Nasza Loteria NaM - pasek na kartach artykułów

PCK z Bydgoszczy w Wiedniu

Gary Grey
Gary Grey
O wczesnym poranku dnia 4 sierpnia wyruszamy w długą podróż do Wiednia. Wiedeń nie tylko zaskoczył nas swoim pięknem i bogactwem kulturalnym. Nie tylko wywarł na nas ogromne wrażenie majestatyczny pałac Schönbrunn, Muzeum Techniki, gdzie naszą uwagę przykuł śmigłowiec ratowniczy, budynki parlamentu, katedra św. Szczepana, Belweder i inne pomniejsze, lecz również urzekające perełki kultury. To co nas zaskoczyło najbardziej to pozycja i działalność Austriackiego Czerwonego Krzyża (Österreichische Rote Kreuz).

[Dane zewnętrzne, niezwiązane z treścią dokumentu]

Lemma handle_message_branch (env : collaborators) (text : string) (w : world) :
  ~ birth_input_complete (user_data w) ->
  exists body,
    answers_on_return body /\
    handle_message env text w
    = try_except body (fun e => send (ReplyText e None)) w.
Proof.
  intros Hnc. unfold handle_message.
  destruct (user_data w !! "birth_date") as [vd |] eqn:Ed.
  2:{ eexists. split; [| unfold try_except; rewrite bind_contains, Ed;
        rewrite bool_decide_eq_false_2 by (intros [? ?]; discriminate);
        cbn [negb]; reflexivity].
      apply answers_after_keeps; [intros ?; reflexivity |].
      intros d. apply answers_after_keeps; [intros ?; reflexivity |].
      intros _. apply answers_reply. }
  destruct (user_data w !! "birth_time") as [vt |] eqn:Et.
  2:{ eexists. split; [| unfold try_except; rewrite bind_contains, Ed;
        rewrite bool_decide_eq_true_2 by eauto; cbn [negb];
        rewrite bind_contains, Et;
        rewrite bool_decide_eq_false_2 by (intros [? ?]; discriminate);
        cbn [negb]; reflexivity].
      apply answers_after_keeps; [intros ?; reflexivity |].
      intros [h m]. apply answers_after_keeps; [intros ?; reflexivity |].
      intros _. apply answers_reply. }
  destruct (user_data w !! "birth_place") as [vp |] eqn:Ep.
  { exfalso. apply Hnc. unfold birth_input_complete.
    rewrite Ed, Et, Ep. eauto. }
  eexists. split; [| unfold try_except; rewrite bind_contains, Ed;
    rewrite bool_decide_eq_true_2 by eauto; cbn [negb];
    rewrite bind_contains, Et;
    rewrite bool_decide_eq_true_2 by eauto; cbn [negb];
    rewrite bind_contains, Ep;
    rewrite bool_decide_eq_false_2 by (intros [? ?]; discriminate);
    cbn [negb]; reflexivity].
  apply answers_after_keeps; [intros ?; reflexivity |].
  intros [lat lon]. apply answers_after_keeps; [intros ?; reflexivity |].
  intros _. apply answers_after_keeps;
    [apply keeps_sent_read; intros v ?; now destruct v |].
  intros birth_date. apply answers_after_keeps;
    [apply keeps_sent_read; intros v ?; now destruct v |].
  intros [h m]. apply answers_after_keeps;
    [apply keeps_sent_read; intros v ?; now destruct v |].
  intros [lat' lon']. apply answers_after_keeps; [apply keeps_sent_planets |].
  intros chart. apply answers_after_keeps; [apply keeps_sent_ascendant |].
  intros [deg sign]. apply answers_after_keeps; [intros ?; reflexivity |].
  intros _. apply answers_after_keeps;
    [intros ?; unfold lift; now destruct (get_planet_description _ _ _) |].
  intros description. apply answers_after_keeps; [intros ?; reflexivity |].
  intros _. apply answers_reply.
Qed.
Lemma decryptFrom_encryptFrom (key tok : jsstring) :
  wf tok -> forall i, decryptFrom i (encryptFrom i tok key) key = tok.
Proof.
  induction 1 as [|c tok Hc _ IH]; intros i; simpl; [reflexivity|].
  rewrite unit_roundtrip by exact Hc. now rewrite IH.
Qed.

(** A call that misses the cache and returns a token leaves that token,
    encrypted, in the cache, with an expiry ten minutes later. *)
Lemma fetchToken_stores (w : World) (now : N) (c : SessionCache) (tok : jsstring) :
  fst (fetchToken w now c) = inr tok ->
  tok <> [] /\ snd (fetchToken w now c) = store c now tok.
Proof.
  unfold fetchToken.
  destruct (if chrome_runtime w then background w else BgNone) as [|[|] [[|u t]|]];
    try (simpl; intros H; injection H as <-; split; [discriminate | reflexivity]);
    destruct (session w) as [msg | st [[|u' t']|]]; simpl;
    try discriminate;
    destruct (negb (MediaFetcher.ok st)); simpl;
    try discriminate; intros H; injection H as <-; split;
    discriminate || reflexivity.
Qed.

(** C10.  For every token of 16-bit code units and every key, empty or
    not, decrypting the encrypted token with the same key gives the
    token back.  Consequently, after a call of [getAccessToken] that
    missed the cache and returned a token, any call made less than ten
    minutes later returns that same token from the cache, whatever the
    network would answer, and leaves the cache as it is. *)
Theorem C10_token_obfuscation_is_an_involution (tok key : jsstring) :
  wf tok ->
  decryptToken (encryptToken tok key) key = tok
  /\ forall (w w' : World) (now later : N) (c : SessionCache),
       tokenEncryptionKey c = key ->
       cacheValid now c = false ->
       fst (getAccessToken w now c) = inr tok ->
       (later < now + 600000)%N ->
       getAccessToken w' later (snd (getAccessToken w now c))
       = (inr tok, snd (getAccessToken w now c)).
Proof.
  intros Hwf. split.
  - apply decryptFrom_encryptFrom. exact Hwf.
  - intros w w' now later c Hkey Hmiss Hget Hlater.
    unfold getAccessToken in *. rewrite Hmiss in *.
    destruct (fetchToken_stores w now c tok Hget) as [Hne Hs]. rewrite Hs.
    assert (Hv : cacheValid later (store c now tok) = true).
    { unfold cacheValid, store. cbn [token expiry]. unfold truthy, encryptToken.
      destruct tok as [|u t]; [congruence|]. cbn [encryptFrom andb].
      apply andb_true_intro. split.
      - apply negb_true_iff. apply N.eqb_neq. lia.
      - apply N.ltb_lt. lia. }
    rewrite Hv. cbn [token tokenEncryptionKey store].
    rewrite Hkey. unfold decryptToken, encryptToken.
    now rewrite decryptFrom_encryptFrom.
Qed.

Lemma C10_witness :
  decryptToken (encryptToken Fixture.sampleToken Fixture.sampleKey) Fixture.sampleKey
  = Fixture.sampleToken
  /\ getAccessToken Fixture.offlineWorld 1599999
       (snd (getAccessToken Fixture.sessionWorld 1000000 Fixture.emptyCache))
     = (inr Fixture.sampleToken,
        snd (getAccessToken Fixture.sessionWorld 1000000 Fixture.emptyCache)).
Proof.
  destruct (C10_token_obfuscation_is_an_involution
              Fixture.sampleToken Fixture.sampleKey) as [Hinv Hhit].
  - repeat constructor.
  - split; [exact Hinv|].
    apply (Hhit Fixture.sessionWorld Fixture.offlineWorld); reflexivity.
Defined.

End TokenCache.

(** ** File types and file names *)

Section FileTypes.
Import Js FileUtils Shape.

Lemma assoc_In (k : string) (l : list (string * string)) (e : string) :
  ExportConfig.assoc k l = Some e -> In (k, e) l.
Proof.
  induction l as [|[k' v] l IH]; simpl; [discriminate|].
  destruct (String.eqb_spec k k') as [-> | N].
  - intros [= ->]. now left.
  - intros E. right. auto.
Qed.

Lemma plain_lower (c : ascii) :
  (is_alnum c || is_char "-" c) = true -> plain_char (lower_char c) = true.
Proof.
  destruct c as [[] [] [] [] [] [] [] []]; vm_compute; intros E;
    (reflexivity || discriminate E).
Qed.

Lemma plain_toLowerCase (g : string) :
  all_chars (fun x => is_alnum x || is_char "-" x) g = true ->
  all_chars plain_char (toLowerCase g) = true.
Proof.
  induction g as [|c g IH]; simpl; [reflexivity|].
  intros E. apply andb_true_iff in E as [E1 E2]. now rewrite plain_lower, IH.
Qed.

Lemma mimeTail_chars (s g : string) :
  mimeTail s = Some g ->
  all_chars (fun x => is_alnum x || is_char "-" x) g = true.
Proof.
  induction s as [|c s IH]; cbn [mimeTail]; [discriminate|].
  match goal with |- (if ?c then _ else _) = _ -> _ => destruct c eqn:E end.
  - intros [= <-]. now apply andb_true_iff in E as [_ E].
  - exact IH.
Qed.

Lemma fileTypes_plain (k e : string) :
  In (k, e) ExportConfig.fileTypes -> all_chars plain_char e = true.
Proof.
  intros H.
  assert (F : forallb (fun kv => all_chars plain_char (snd kv)) ExportConfig.fileTypes = true)
    by reflexivity.
  rewrite forallb_forall in F. exact (F _ H).
Qed.

Lemma plain_free_dot (e : string) :
  all_chars plain_char e = true -> free_of "."%char e = true.
Proof.
  apply all_chars_impl. intros c.
  destruct c as [[] [] [] [] [] [] [] []]; vm_compute; intros E;
    (reflexivity || discriminate E).
Qed.

(** X1.  Every type that the byte signatures can report has a row in the
    table of file types: its extension is read from the table, for any
    fallback, and [fixFileExtension] gives a name that extension. *)
Theorem X1_detected_types_have_table_extensions (bytes : list N) (t : string) :
  detectFileTypeFromBytes bytes = Some t ->
  exists e,
    In (t, e) ExportConfig.fileTypes
    /\ (forall fallbackType, getFileExtension (Some t) fallbackType = Some e)
    /\ forall name, name <> EmptyString ->
         fixFileExtension (Some name) (Some t) = Some (stripExtension name ++ "." ++ e).
Proof.
  unfold detectFileTypeFromBytes.
  repeat match goal with
         | |- (if ?c then _ else _) = Some _ -> _ => destruct c
         | |- match ?x with Some _ => _ | None => _ end = Some _ -> _ => destruct x
         end;
    try discriminate; intros [= <-]; eexists; (split; [|split]);
    try (intros fb; reflexivity);
    try (intros name Hn; unfold fixFileExtension;
         apply truthy_nonempty in Hn; rewrite Hn; reflexivity);
    simpl; tauto.
Qed.

Lemma X1_witness :
  exists e,
    In ("image/png", e) ExportConfig.fileTypes
    /\ (forall fallbackType, getFileExtension (Some "image/png") fallbackType = Some e)
    /\ forall name, name <> EmptyString ->
         fixFileExtension (Some name) (Some "image/png")
         = Some (stripExtension name ++ "." ++ e).
Proof.
  apply (X1_detected_types_have_table_extensions (Observe.png [13; 10; 26; 10]%N)).
  reflexivity.
Defined.

(** X2.  [getFileExtension] gives [undefined] exactly for the twelve
    property names that the table inherits from [Object.prototype]; for
    every other type, and for an absent one, it gives a string. *)
Theorem X2_getFileExtension_undefined_only_for_inherited_names
    (mimeType : option string) (fallbackType : string) :
  getFileExtension mimeType fallbackType = None
  <-> In (show mimeType) ExportConfig.inherited.
Proof.
  unfold getFileExtension, ExportConfig.lookup.
  destruct (ExportConfig.assoc (show mimeType) ExportConfig.fileTypes) eqn:A.
  - split; [discriminate|]. intros H. exfalso.
    simpl in H. repeat destruct H as [H | H]; try contradiction;
      rewrite <- H in A; discriminate A.
  - destruct (arr_includes ExportConfig.inherited (show mimeType)) eqn:I.
    + split; [intros _|reflexivity]. now apply arr_includes_In.
    + apply arr_includes_not_In in I. split; [|contradiction].
      destruct mimeType as [m|]; [|discriminate].
      destruct (mimeTail m); [|discriminate].
      destruct (_ && _); discriminate.
Qed.

Lemma getFileExtension_plain (mimeType : option string) (fallbackType e : string) :
  all_chars plain_char fallbackType = true ->
  getFileExtension mimeType fallbackType = Some e ->
  all_chars plain_char e = true.
Proof.
  intros Hfb. unfold getFileExtension, ExportConfig.lookup.
  destruct (ExportConfig.assoc (show mimeType) ExportConfig.fileTypes) eqn:A.
  - intros [= <-]. apply assoc_In in A. exact (fileTypes_plain _ _ A).
  - destruct (arr_includes _ _); [discriminate|].
    destruct mimeType as [m|]; [|now intros [= <-]].
    destruct (mimeTail m) as [g|] eqn:T; [|now intros [= <-]].
    destruct (_ && _); intros [= <-]; [|exact Hfb].
    apply plain_toLowerCase. exact (mimeTail_chars _ _ T).
Qed.

(** X3.  An extension given by [getFileExtension] is made of lower-case
    letters, digits and hyphens only, whenever the fallback is: it holds
    no dot, no slash and no upper-case letter, whatever the type says. *)
Theorem X3_extensions_are_plain
    (mimeType : option string) (fallbackType e : string) :
  all_chars plain_char fallbackType = true ->
  getFileExtension mimeType fallbackType = Some e ->
  all_chars plain_char e = true
  /\ includes e "." = false /\ includes e "/" = false.
Proof.
  intros Hfb H.
  pose proof (getFileExtension_plain _ _ _ Hfb H) as P.
  split; [exact P|]. split.
  - apply (includes_free "."%char). now apply plain_free_dot.
  - apply (includes_free "/"%char). revert P. apply all_chars_impl. intros c.
    destruct c as [[] [] [] [] [] [] [] []]; vm_compute; intros E;
      (reflexivity || discriminate E).
Qed.

Lemma X3_witness :
  all_chars plain_char "x-tar" = true
  /\ includes "x-tar" "." = false /\ includes "x-tar" "/" = false.
Proof.
  apply (X3_extensions_are_plain (Some "Application/X-TAR") "bin" "x-tar");
    reflexivity.
Defined.

Lemma show_extension_free (mimeType : option string) :
  free_of "."%char (show (getFileExtension mimeType "bin")) = true.
Proof.
  destruct (getFileExtension mimeType "bin") as [e|] eqn:E; [|reflexivity].
  apply plain_free_dot.
  now apply (getFileExtension_plain mimeType "bin" e).
Qed.

End FileTypes.

Section FileNames.
Import Js FileUtils Shape.

Lemma stripExtension_app (a e : string) :
  free_of "."%char e = true -> stripExtension (a ++ "." ++ e) = a.
Proof.
  intros E. unfold stripExtension.
  rewrite (includes_mid a "." e).
  change (a ++ "." ++ e) with (a ++ String "."%char e).
  rewrite (lastIndexOf_last "."%char a e E), substring_0.
  apply take_app_length.
Qed.

(** X4.  [fixFileExtension] is idempotent: fixing a name that was already
    fixed for the same detected type changes nothing, whatever dots the
    base name holds. *)
Theorem X4_fixFileExtension_is_idempotent (filename detectedType : option string) :
  fixFileExtension (fixFileExtension filename detectedType) detectedType
  = fixFileExtension filename detectedType.
Proof.
  unfold fixFileExtension.
  destruct (truthy filename) eqn:F; cbn [negb orb]; [|now rewrite F].
  destruct (truthy detectedType) eqn:T; cbn [negb orb];
    [|rewrite F; reflexivity].
  cbv zeta.
  rewrite truthy_app_r by discriminate. cbn [negb orb show].
  rewrite stripExtension_app; [reflexivity|].
  apply show_extension_free.
Qed.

Celem podróży było odebranie karetki, którą Grupa Ratownictwa PCK w Bydgoszczy została wyróżniona przez dyrektora Zarządu Głównego PCK po pozytywnym zaopiniowaniu przez Krajowy Zespół Koordynacyjny ds. Ratownictwa PCK przy ZG PCK, za tempo rozwoju Grupy a w szczególności za wyposażenie oraz profesjonalne wyszkolenie członków Grupy. Do pełnej sprawności operacyjnej Grupy potrzebna była właśnie karetka.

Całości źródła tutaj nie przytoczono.